** THE PROBLEM **
Below are the records; copy exactly the stretch from the line containing "(* ===== verification/Kernel.v ===== *)" through the line containing "[esp0] is the", both ends included, and nothing else.
------------------------------------------------------------
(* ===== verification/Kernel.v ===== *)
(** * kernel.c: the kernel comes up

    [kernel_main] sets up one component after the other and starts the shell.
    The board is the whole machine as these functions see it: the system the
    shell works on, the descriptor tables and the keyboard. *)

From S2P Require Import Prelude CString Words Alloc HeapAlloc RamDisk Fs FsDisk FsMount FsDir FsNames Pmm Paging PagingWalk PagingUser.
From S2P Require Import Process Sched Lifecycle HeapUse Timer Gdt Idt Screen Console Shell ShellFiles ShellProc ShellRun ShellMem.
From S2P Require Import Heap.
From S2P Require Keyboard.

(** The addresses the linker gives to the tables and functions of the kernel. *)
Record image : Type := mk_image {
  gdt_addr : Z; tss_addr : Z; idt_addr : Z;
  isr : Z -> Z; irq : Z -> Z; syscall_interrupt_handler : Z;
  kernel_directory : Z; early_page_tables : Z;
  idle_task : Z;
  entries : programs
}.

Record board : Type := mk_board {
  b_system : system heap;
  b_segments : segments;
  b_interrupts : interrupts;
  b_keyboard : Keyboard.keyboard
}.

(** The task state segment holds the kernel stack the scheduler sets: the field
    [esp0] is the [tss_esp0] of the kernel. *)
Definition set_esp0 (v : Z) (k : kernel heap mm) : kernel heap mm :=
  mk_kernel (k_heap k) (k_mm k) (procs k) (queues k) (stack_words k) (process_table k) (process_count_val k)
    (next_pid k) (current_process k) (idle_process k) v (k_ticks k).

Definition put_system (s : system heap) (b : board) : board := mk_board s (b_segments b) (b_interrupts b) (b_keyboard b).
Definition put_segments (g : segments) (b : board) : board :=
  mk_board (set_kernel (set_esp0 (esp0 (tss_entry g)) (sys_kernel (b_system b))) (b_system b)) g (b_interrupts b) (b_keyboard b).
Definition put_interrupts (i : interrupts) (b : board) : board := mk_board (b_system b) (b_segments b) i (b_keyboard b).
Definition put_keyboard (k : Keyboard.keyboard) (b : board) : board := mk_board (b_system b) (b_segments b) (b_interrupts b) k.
------------------------------------------------------------
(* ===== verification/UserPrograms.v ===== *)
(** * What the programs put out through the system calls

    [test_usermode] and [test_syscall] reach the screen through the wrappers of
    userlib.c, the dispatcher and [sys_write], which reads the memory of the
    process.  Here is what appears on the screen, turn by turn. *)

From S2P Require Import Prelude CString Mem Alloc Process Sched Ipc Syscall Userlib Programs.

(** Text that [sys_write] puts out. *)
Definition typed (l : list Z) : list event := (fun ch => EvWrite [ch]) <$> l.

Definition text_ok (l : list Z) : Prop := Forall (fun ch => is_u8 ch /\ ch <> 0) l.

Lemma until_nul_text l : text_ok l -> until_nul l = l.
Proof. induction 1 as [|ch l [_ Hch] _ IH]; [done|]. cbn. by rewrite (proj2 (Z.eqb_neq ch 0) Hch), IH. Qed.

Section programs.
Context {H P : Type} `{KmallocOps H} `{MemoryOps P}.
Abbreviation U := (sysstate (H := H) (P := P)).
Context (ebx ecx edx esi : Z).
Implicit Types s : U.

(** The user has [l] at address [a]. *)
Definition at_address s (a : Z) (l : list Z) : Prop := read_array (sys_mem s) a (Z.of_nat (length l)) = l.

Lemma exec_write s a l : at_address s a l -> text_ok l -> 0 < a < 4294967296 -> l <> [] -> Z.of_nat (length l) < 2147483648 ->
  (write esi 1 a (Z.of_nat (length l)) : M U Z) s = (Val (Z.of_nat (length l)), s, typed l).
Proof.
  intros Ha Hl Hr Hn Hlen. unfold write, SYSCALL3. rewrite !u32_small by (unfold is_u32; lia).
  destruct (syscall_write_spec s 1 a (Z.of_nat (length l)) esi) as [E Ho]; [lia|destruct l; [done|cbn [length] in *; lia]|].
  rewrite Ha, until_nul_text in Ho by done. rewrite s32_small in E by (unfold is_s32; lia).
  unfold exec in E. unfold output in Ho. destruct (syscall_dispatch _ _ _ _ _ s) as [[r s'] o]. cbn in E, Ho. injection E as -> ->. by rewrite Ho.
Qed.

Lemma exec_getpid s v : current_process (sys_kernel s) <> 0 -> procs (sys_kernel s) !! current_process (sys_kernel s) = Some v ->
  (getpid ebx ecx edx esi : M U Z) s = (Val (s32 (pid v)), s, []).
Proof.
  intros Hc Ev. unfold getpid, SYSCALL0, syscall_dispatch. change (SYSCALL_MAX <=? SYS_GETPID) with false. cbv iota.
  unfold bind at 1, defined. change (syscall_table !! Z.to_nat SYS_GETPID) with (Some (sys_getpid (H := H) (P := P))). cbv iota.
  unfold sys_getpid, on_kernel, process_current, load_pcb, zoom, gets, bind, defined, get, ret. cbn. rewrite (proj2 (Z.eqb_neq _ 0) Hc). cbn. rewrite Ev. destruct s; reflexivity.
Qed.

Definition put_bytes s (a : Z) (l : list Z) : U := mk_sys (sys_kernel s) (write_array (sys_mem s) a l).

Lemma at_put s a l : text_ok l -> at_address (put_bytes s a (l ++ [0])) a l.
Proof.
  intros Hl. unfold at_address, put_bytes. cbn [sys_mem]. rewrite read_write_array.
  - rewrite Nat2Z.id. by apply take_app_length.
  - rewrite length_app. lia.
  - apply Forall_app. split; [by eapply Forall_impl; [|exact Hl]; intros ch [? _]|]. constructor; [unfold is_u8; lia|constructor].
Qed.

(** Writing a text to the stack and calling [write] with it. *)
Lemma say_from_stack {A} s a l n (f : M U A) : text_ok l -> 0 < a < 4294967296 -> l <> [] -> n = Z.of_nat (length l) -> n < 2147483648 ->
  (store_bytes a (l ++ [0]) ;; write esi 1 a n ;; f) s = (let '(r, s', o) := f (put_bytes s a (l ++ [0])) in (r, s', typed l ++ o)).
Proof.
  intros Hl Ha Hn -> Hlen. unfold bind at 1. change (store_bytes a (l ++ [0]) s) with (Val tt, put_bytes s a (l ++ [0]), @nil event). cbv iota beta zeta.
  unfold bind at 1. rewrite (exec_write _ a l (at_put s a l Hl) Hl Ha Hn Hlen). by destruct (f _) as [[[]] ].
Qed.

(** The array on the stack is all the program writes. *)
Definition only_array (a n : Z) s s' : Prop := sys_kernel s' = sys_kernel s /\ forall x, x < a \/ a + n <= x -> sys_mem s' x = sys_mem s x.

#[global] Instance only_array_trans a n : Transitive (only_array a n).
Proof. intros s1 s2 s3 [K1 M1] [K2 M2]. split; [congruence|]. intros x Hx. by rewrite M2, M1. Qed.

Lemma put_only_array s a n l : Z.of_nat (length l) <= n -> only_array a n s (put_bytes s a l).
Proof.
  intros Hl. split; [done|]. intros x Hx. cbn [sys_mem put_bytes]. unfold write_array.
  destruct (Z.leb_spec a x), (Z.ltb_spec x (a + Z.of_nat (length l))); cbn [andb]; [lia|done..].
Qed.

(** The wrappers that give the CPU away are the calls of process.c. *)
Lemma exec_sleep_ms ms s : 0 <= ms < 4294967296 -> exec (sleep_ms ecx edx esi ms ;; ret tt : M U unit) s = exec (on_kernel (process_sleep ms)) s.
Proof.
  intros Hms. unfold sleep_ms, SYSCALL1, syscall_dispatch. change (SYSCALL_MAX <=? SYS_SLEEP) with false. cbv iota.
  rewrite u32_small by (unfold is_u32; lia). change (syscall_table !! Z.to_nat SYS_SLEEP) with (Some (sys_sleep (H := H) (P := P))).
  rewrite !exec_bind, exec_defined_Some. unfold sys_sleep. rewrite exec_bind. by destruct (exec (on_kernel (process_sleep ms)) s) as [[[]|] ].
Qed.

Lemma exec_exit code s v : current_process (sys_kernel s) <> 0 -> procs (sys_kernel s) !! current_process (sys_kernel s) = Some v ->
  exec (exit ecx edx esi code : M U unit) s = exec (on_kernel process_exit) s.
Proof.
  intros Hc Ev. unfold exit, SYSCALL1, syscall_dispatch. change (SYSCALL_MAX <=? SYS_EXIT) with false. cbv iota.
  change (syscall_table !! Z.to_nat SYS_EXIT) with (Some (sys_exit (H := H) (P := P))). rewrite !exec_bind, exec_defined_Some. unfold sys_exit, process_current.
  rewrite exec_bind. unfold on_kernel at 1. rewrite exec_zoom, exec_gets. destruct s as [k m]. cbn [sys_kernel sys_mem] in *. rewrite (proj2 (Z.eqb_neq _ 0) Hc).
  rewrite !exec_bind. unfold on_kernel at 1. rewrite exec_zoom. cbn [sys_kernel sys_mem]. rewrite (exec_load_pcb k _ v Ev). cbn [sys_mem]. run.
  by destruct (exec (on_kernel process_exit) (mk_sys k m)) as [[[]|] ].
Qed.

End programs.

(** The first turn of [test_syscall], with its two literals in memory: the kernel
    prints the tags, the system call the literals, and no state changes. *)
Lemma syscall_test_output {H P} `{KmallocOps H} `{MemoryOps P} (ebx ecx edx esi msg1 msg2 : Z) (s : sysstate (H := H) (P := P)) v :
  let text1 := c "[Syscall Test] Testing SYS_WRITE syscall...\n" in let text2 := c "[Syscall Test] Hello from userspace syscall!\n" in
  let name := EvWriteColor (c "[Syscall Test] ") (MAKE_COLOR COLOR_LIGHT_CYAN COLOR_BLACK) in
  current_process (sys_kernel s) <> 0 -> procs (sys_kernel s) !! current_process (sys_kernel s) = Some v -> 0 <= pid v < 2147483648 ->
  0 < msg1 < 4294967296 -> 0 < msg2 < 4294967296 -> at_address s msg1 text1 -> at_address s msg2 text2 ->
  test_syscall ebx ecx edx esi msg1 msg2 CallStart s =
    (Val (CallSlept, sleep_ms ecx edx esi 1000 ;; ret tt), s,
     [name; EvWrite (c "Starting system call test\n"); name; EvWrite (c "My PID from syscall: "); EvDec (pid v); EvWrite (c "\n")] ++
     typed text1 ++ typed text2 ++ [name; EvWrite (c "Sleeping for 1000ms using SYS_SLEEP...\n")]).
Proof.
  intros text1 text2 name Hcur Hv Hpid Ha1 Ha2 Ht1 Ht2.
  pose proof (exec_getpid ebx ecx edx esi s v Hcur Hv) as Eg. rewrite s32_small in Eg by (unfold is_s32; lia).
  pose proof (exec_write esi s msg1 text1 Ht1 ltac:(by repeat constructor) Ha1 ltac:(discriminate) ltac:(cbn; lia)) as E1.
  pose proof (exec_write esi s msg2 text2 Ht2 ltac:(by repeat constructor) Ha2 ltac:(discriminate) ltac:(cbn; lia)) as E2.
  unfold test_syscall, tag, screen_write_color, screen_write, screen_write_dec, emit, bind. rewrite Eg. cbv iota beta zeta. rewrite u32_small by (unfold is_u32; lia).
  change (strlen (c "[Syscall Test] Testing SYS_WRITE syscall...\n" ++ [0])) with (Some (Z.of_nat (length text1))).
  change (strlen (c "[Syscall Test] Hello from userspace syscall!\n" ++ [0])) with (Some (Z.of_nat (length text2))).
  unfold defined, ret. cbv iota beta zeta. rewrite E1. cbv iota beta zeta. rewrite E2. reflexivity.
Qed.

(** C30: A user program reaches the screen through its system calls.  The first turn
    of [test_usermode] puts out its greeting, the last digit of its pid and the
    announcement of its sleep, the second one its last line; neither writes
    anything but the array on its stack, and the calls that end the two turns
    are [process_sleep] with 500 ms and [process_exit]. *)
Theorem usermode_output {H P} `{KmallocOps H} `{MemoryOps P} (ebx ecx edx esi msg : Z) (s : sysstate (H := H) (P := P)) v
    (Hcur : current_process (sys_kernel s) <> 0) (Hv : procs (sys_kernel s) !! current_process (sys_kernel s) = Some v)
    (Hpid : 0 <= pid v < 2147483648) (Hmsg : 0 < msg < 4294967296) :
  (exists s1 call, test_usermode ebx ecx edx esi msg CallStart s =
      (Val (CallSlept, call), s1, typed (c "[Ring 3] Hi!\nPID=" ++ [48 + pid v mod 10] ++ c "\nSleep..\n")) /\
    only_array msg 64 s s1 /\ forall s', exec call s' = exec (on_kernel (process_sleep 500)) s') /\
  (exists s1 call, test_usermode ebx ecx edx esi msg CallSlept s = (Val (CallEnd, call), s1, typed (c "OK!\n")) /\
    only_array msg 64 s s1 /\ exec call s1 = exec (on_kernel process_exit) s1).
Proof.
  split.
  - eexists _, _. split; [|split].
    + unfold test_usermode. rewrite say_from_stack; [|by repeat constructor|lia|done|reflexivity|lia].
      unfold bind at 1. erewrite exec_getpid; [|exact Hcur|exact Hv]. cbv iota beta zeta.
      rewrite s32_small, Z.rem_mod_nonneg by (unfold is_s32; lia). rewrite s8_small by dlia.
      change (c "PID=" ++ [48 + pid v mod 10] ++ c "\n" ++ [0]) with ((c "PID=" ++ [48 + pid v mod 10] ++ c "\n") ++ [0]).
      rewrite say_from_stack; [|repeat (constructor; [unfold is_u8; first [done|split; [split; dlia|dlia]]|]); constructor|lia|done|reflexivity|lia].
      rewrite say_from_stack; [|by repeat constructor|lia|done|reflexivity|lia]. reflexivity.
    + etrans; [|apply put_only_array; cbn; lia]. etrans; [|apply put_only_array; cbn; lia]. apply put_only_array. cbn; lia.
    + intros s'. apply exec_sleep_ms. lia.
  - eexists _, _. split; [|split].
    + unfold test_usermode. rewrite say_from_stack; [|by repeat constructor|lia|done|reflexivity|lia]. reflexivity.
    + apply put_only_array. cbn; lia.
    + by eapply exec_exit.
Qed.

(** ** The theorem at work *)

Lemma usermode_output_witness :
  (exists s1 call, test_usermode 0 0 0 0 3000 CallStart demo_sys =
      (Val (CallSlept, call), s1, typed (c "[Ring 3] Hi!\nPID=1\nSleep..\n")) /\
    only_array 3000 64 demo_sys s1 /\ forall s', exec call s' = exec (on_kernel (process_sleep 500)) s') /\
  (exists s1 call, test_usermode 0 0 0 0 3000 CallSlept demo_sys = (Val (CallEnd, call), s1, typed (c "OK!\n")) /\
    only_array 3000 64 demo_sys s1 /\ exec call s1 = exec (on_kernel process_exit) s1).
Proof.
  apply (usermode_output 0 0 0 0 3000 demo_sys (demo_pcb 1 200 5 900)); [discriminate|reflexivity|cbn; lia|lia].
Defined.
------------------------------------------------------------
** SOLUTION **
(* ===== verification/Kernel.v ===== *)
(** * kernel.c: the kernel comes up

    [kernel_main] sets up one component after the other and starts the shell.
    The board is the whole machine as these functions see it: the system the
    shell works on, the descriptor tables and the keyboard. *)

From S2P Require Import Prelude CString Words Alloc HeapAlloc RamDisk Fs FsDisk FsMount FsDir FsNames Pmm Paging PagingWalk PagingUser.
From S2P Require Import Process Sched Lifecycle HeapUse Timer Gdt Idt Screen Console Shell ShellFiles ShellProc ShellRun ShellMem.
From S2P Require Import Heap.
From S2P Require Keyboard.

(** The addresses the linker gives to the tables and functions of the kernel. *)
Record image : Type := mk_image {
  gdt_addr : Z; tss_addr : Z; idt_addr : Z;
  isr : Z -> Z; irq : Z -> Z; syscall_interrupt_handler : Z;
  kernel_directory : Z; early_page_tables : Z;
  idle_task : Z;
  entries : programs
}.

Record board : Type := mk_board {
  b_system : system heap;
  b_segments : segments;
  b_interrupts : interrupts;
  b_keyboard : Keyboard.keyboard
}.

(** The task state segment holds the kernel stack the scheduler sets: the field
    [esp0] is the [tss_esp0] of the kernel. *)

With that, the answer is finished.